Black Friday creeps up on Thanksgiving this year
Thanksgiving has always been a tradition of food, family, and good cheer. But this year, it has gained a new tradition: early Black Friday shopping.
This high-holy day for avid shoppers has begun bleeding into Thanksgiving night. Typically, stores do not open their doors until midnight or early morning after Thanksgiving, but this year that has changed. Target will begin their holiday sales at 9 p.m., while Walmart, Sears, K-Mart and Toys “R” Us are reportedly starting at 8 p.m.
The Disney Store even has a jump on the competition, hosting “Magic Friday” deals online since Monday. Walmart, Amazon.com and many others also have online pre-Black Friday specials all week.
“I think Black Friday is being overshadowed by Cyber Monday,” said Kristin Walker, marketing professor.
Cyber Monday is the Monday after Thanksgiving, where retailers host huge online sales.
“I think we’re going to see an interesting shift to online sales. How much demand is offline? And how much demand has moved online?” she said.
Walker contends that the earlier store hours will not make a big difference.
“Demand is going to be the same. All you’re doing is sort of helping everyone get home,” Walker said.
These earlier deals have received mixed reviews from consumers.
“It makes sense that they want to open up early so more people can come, but at the same time it interrupts time with family since it’s on Thanksgiving,” said Travis White, sophomore criminology major.
White went Black Friday shopping last year and plans to go again but not until he finishes his turkey dinner.
Disgruntled employees are not going to work quietly though. More than 40 petitions have been launched across the country on change.org by workers fed up with the earlier store hours.
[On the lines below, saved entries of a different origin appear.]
(* ===== verification/Kem.v ===== *)
(** Package [stream], file [kem.go]: wrapping the content-encryption key for an
    ML-KEM recipient, recovering it with a local seed or through the broker, and
    the KEM part of the container header. *)

From S2P Require Import Prelude GoError IO Crypto Format Chunks Errors Pb Client Aead.

Definition kemEnvelopeLabel : bytes := str "basil-ml-kem-envelope-v1".
Definition envTokenAES256GCM : bytes := str "aes-256-gcm".

(** [stream.KEMEnvelope] *)
Record KEMEnvelope := mkKEMEnvelope {
  EncapsulatedKey : bytes;
  Nonce : bytes;           (* [12]byte *)
  WrappedCEK : bytes;      (* the field Ciphertext *)
}.

(** [circl]'s [kem.Scheme]s as an interface. [Encapsulate] draws its coins from
    the system's random source. *)
Class Circl {X : Type} (P : Platform X) := {
  Scheme : Type;
  KemPublicKey : Type;
  KemPrivateKey : Type;
  mlkem512_Scheme : Scheme;
  mlkem768_Scheme : Scheme;
  mlkem1024_Scheme : Scheme;
  SeedSize : Scheme -> Z;
  DeriveKeyPair : Scheme -> bytes -> KemPublicKey * KemPrivateKey;
  UnmarshalBinaryPublicKey : Scheme -> bytes -> result error KemPublicKey;
  MarshalBinary : KemPublicKey -> result error bytes;
  Encapsulate : Scheme -> KemPublicKey -> G -> result error (bytes * bytes) * G; (* ct, ss *)
  Decapsulate : Scheme -> KemPrivateKey -> bytes -> result error bytes;
}.

(** The documented behaviour of the ML-KEM schemes: a derived public key
    marshals to bytes that unmarshal to it; encapsulation succeeds while the
    random source does; decapsulation with the matching private key gives the
    shared secret back; ciphertexts have the FIPS-203 lengths. *)
Class CirclLaws {X : Type} {P : Platform X} (K : Circl P) := {
  Marshal_Unmarshal : forall scheme seed pk sk,
    len seed = SeedSize scheme -> DeriveKeyPair scheme seed = (pk, sk) ->
    exists m, MarshalBinary pk = Ok m /\ UnmarshalBinaryPublicKey scheme m = Ok pk;
  Encapsulate_entropic : forall scheme pk g, entropic g ->
    exists ct ss g', Encapsulate scheme pk g = (Ok (ct, ss), g') /\ entropic g';
  Decapsulate_Encapsulate : forall scheme seed pk sk g ct ss g',
    len seed = SeedSize scheme -> DeriveKeyPair scheme seed = (pk, sk) ->
    Encapsulate scheme pk g = (Ok (ct, ss), g') -> Decapsulate scheme sk ct = Ok ss;
  Encapsulate_length : forall pk g ct ss g',
    (Encapsulate mlkem512_Scheme pk g = (Ok (ct, ss), g') -> len ct = 768) /\
    (Encapsulate mlkem768_Scheme pk g = (Ok (ct, ss), g') -> len ct = 1088) /\
    (Encapsulate mlkem1024_Scheme pk g = (Ok (ct, ss), g') -> len ct = 1568);
}.

(** [CEKRecovery]: what a stream's decryptor needs of whoever holds the key. *)
Class CEKRecovery {X : Type} (P : Platform X) (Rec : Type) := {
  RecoverCEK : Rec -> context -> KEMEnvelope -> bytes -> io bytes;
}.

Section kem.
Context {X : Type} {P : Platform X} {C : Crypto} {K : Circl P}.

(** [fillRandom(buf)] on a fresh [buf] of length [n]. *)
Definition fillRandom (n : Z) : io bytes := fun w =>
  let '(b, err, g) := rand_Read (w_rng w) (Z.to_nat n) in
  (match err with
   | Some err => Err (Wrapf "basil/stream: rng failure: %w" [] err)
   | None => Ok b
   end, World (w_src w) (w_dst w) g (w_secrets w) (w_ext w)).

Definition schemeForSuite (suiteID : byte) : option Scheme :=
  if decide (suiteID = SuiteMLKEM512) then Some mlkem512_Scheme
  else if decide (suiteID = SuiteMLKEM768) then Some mlkem768_Scheme
  else if decide (suiteID = SuiteMLKEM1024) then Some mlkem1024_Scheme
  else None.

Definition PublicKeyFromSeed (seed : bytes) (suite : Suite) : result error bytes :=
  match schemeForSuite suite with
  | None => Err ErrSuiteMismatch
  | Some scheme =>
      if decide (len seed <> SeedSize scheme) then Err ErrBadKEMCiphertext else
      let '(pk, _) := DeriveKeyPair scheme seed in
      match MarshalBinary pk with
      | Err _ => Err ErrBadPublicKey
      | Ok pub => Ok pub
      end
  end.

Definition deriveKEMAEADKey (suiteID : byte) (sharedSecret encapsulatedKey publicKey : bytes)
    : result error bytes :=
  match kemToken suiteID with
  | None => Err ErrSuiteMismatch
  | Some token =>
      let info := kemEnvelopeLabel ++ token ++ envTokenAES256GCM ++ encapsulatedKey ++ publicKey in
      let zeroSalt := replicate 32 x00 in
      match hkdf_sha256_Key sharedSecret zeroSalt info CEKLen with
      | None => Err ErrKDFFailed
      | Some okm => Ok okm
      end
  end.

(** [ct, ss, err := scheme.Encapsulate(pk); if err != nil { return ErrBadPublicKey }] *)
Definition encapsulate (scheme : Scheme) (pk : KemPublicKey) : io (bytes * bytes) := fun w =>
  let '(r, g) := Encapsulate scheme pk (w_rng w) in
  (match r with Ok p => Ok p | Err _ => Err ErrBadPublicKey end,
   World (w_src w) (w_dst w) g (w_secrets w) (w_ext w)).

Definition wrapCEK (publicKey : bytes) (suiteID : byte) (cek aad : bytes) : io KEMEnvelope :=
  match schemeForSuite suiteID with
  | None => fail ErrSuiteMismatch
  | Some scheme =>
      match UnmarshalBinaryPublicKey scheme publicKey with
      | Err _ => fail ErrBadPublicKey
      | Ok pk =>
          match MarshalBinary pk with
          | Err _ => fail ErrBadPublicKey
          | Ok derivedPublic =>
              '(encapsulatedKey, sharedSecret) ← encapsulate scheme pk;
              with_wiped sharedSecret (
                aeadKey ← lift (deriveKEMAEADKey suiteID sharedSecret encapsulatedKey derivedPublic);
                with_wiped aeadKey (
                  nonce ← fillRandom NonceLen;
                  ciphertext ← lift (aeadSeal aeadAES256GCM aeadKey nonce cek aad);
                  mret (mkKEMEnvelope encapsulatedKey nonce ciphertext)))
          end
      end
  end.

Definition openCEKLocal (seed : bytes) (suiteID : byte) (env : KEMEnvelope) (aad : bytes)
    : io bytes :=
  match schemeForSuite suiteID with
  | None => fail ErrSuiteMismatch
  | Some scheme =>
      if decide (len seed <> SeedSize scheme) then fail ErrBadKEMCiphertext else
      let '(pk, sk) := DeriveKeyPair scheme seed in
      match MarshalBinary pk with
      | Err _ => fail ErrBadPublicKey
      | Ok derivedPublic =>
          match Decapsulate scheme sk (EncapsulatedKey env) with
          | Err _ => fail ErrBadKEMCiphertext
          | Ok sharedSecret =>
              with_wiped sharedSecret (
                aeadKey ← lift (deriveKEMAEADKey suiteID sharedSecret (EncapsulatedKey env)
                                  derivedPublic);
                with_wiped aeadKey (
                  lift (aeadOpen aeadAES256GCM aeadKey (Nonce env) (WrappedCEK env) aad)))
          end
      end
  end.

Definition serializeKEMHeader (env : KEMEnvelope) : bytes :=
  be_put 4 (len (EncapsulatedKey env)) ++ EncapsulatedKey env ++ Nonce env ++
  be_put 4 (len (WrappedCEK env)) ++ WrappedCEK env.

(** [readKEMEnvelope] of [stream.go]. *)
Definition readKEMEnvelope (suiteID : byte) : io KEMEnvelope :=
  match mlKemCiphertextLen suiteID with
  | None => fail ErrSuiteMismatch
  | Some expected =>
      kemCtLen ← readLenPrefix;
      match kemCtLen with
      | None => fail ErrShortHeader
      | Some kemCtLen =>
          if decide (kemCtLen <> expected) then fail ErrBadKEMCiphertext else
          encapsulatedKey ← readRecordExact expected;
          nonceBytes ← readRecordExact NonceLen;
          wrappedLen ← readLenPrefix;
          match wrappedLen with
          | None => fail ErrShortHeader
          | Some wrappedLen =>
              if decide (wrappedLen <> CEKLen + TagLen) then fail ErrBadKEMCiphertext else
              ciphertext ← readRecordExact (CEKLen + TagLen);
              mret (mkKEMEnvelope encapsulatedKey nonceBytes ciphertext)
          end
      end
  end.

(** ** The local recovery *)

Record LocalSeedCEKRecovery := mkLocalSeedCEKRecovery {
  local_seed : bytes;
  local_suite : Suite;
}.

Definition NewLocalSeedCEKRecovery (seed : bytes) (suite : Suite) : LocalSeedCEKRecovery :=
  mkLocalSeedCEKRecovery seed suite.

#[global] Instance LocalSeed_recovery : CEKRecovery P LocalSeedCEKRecovery := {
  RecoverCEK l _ env aad := openCEKLocal (local_seed l) (local_suite l) env aad;
}.
End kem.

(** ** The recovery through the broker *)

Section broker.
Context {Gr : Grpc} {GS : GrpcStatus} {P : Platform B} {C : Crypto}.

Record BrokerCEKRecovery := mkBrokerCEKRecovery {
  broker_client : Client;
  broker_keyID : bytes;
  broker_suite : Suite;
}.

Definition NewBrokerCEKRecovery (client : Client) (keyID : bytes) (suite : Suite)
    : BrokerCEKRecovery :=
  mkBrokerCEKRecovery client keyID suite.

Definition kemAlgorithm (b : BrokerCEKRecovery) : Z :=
  let s := broker_suite b in
  if decide (s = SuiteMLKEM512) then KemAlgorithmMLKEM512
  else if decide (s = SuiteMLKEM768) then KemAlgorithmMLKEM768
  else if decide (s = SuiteMLKEM1024) then KemAlgorithmMLKEM1024
  else KemAlgorithmUnspecified.

(** An RPC from inside a stream operation. *)
Definition via_broker {A} (m : rpc A) : io A := fun w =>
  let '(r, b) := m (w_ext w) in
  (r, World (w_src w) (w_dst w) (w_rng w) (w_secrets w) b).

(** A key of another length is dropped as it is; the caller wipes one it is given. *)
Definition broker_RecoverCEK (b : BrokerCEKRecovery) (ctx : context) (env : KEMEnvelope)
    (aad : bytes) : io bytes :=
  cek ← via_broker (UnwrapEnvelope (broker_client b) ctx (broker_keyID b)
    (Some (mkEnvelope (kemAlgorithm b) EnvelopeAlgorithmAES256GCM 0
      (EncapsulatedKey env) (Nonce env) (WrappedCEK env))) (Some aad));
  if decide (len cek <> CEKLen) then
    keep_secret cek;;
    fail ErrBadCEKLength
  else mret cek.

#[global] Instance Broker_recovery : CEKRecovery P BrokerCEKRecovery := {
  RecoverCEK := broker_RecoverCEK;
}.
End broker.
In addition to petitions, CNN Money reports that Walmart workers are threatening to walk-out during their shifts on Thanksgiving and Black Friday. This walk-out comes after an October strike in LA stores in response to poor pay, health care and other grievances.
Some stores, such as Target, are offering employees a special holiday pay for working on Thanksgiving night or the early shifts on Black Friday.
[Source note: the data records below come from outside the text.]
(* ===== verification/CmdSign.v ===== *)
(** The command [cmd/basil-sign] (main.go): sign a message, verify the signature,
    print both and the public key.  The flags are those [flag.Parse] leaves. *)

From S2P Require Import Prelude GoTime GoText GoError Errors Pb Client Signing Enums Program.

Record flags := mkFlags { fl_socket : bytes; fl_key : bytes; fl_message : bytes; fl_timeout : Z }.

(** The defaults. *)
Definition default_flags : flags := mkFlags [] [] (str "hello from basil-go") (10 * Second).

Section sign.
Context {Gr : Grpc} {GS : GrpcStatus} {Pi : Protoimpl}.

Definition run (f : flags) : prog B () :=
  if decide (fl_socket f = [] \/ fl_key f = []) then
    print Usage;;
    fails (Errorf "both -socket and -key are required" [])
  else
  client ← pure (Dial (fl_socket f) []);
  ctx ← background_timeout (fl_timeout f);
  pub ← wrapping "get public key: %w" [] (call_on (GetPublicKey client ctx (fl_key f) None));
  print (Out "key %s: type=%s version=%d public=%s"
    [AStr (pk_KeyID pub); AStr (KeyType_String (pk_KeyType pub)); AInt (pk_Version pub);
     AStr (base64_StdEncoding (pk_Bytes pub))]);;
  sig ← wrapping "sign: %w" [] (call_on (Sign client ctx (fl_key f) (fl_message f)));
  print (Out "signature: %s" [AStr (base64_StdEncoding sig)]);;
  ok ← wrapping "verify: %w" [] (call_on (Verify client ctx (fl_key f) (fl_message f) sig));
  print (Out "verify: %t" [ABool ok]);;
  if negb ok then fails (Errorf "broker rejected a signature it just produced" []) else mret ().

Definition main (f : flags) : process B -> Z * process B := main_of "basil-sign:" (run f).
End sign.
“There were some employees who actually wanted to work on Thanksgiving because they don’t have family, or other personal reasons. We know our schedules ahead of time, so it gives us an ample amount of time to swap shifts if we don’t desire to work on those days,” said Phillip Weisberg, a CTVA major who works at the Target on Nordhoff Street and Balboa Boulevard.
This year will be his first time working during Black Friday, but he is going to miss the midnight rush, as his shift does not start until later that evening.
Weisberg explained that his co-workers were not very bothered by the change in hours.
“Some were annoyed at the fact they will be bombarded with waves of guests doing last minute shopping. We just shrug whenever we go to work on such high traffic holidays because we know what our job is and don’t expect much out of it,” said the sophomore.
According to CNN Money, retailers make about 40 percent of their November and December profits from Black Friday alone.
“Black Friday helps retailers, and when their bottom line is good that helps the economy,” said Walker.
She explained that this could open up more job opportunities for people.
“Large in-store sales mean more employees than normal,” said Mary Curren, chair of the marketing department. “I suspect there are also a lot of babysitters who benefit from working on Black Friday.”
But Curren said stores are using huge sales to reel in shoppers in hopes of them buying non-discounted items.
“There will be huge revenues earned by retailers on Black Friday, but if only deeply discounted items are purchased, retailers will not be happy because they won’t be making profit,” Curren said. “Retailers count on promotional events like Black Friday to draw you into the store believing that once you are there, you will notice and purchase other merchandise. “
Ultimately, shopper turnout during this year’s earlier sale times will determine if pre-Black Friday hours are welcome at the Thanksgiving dinner table.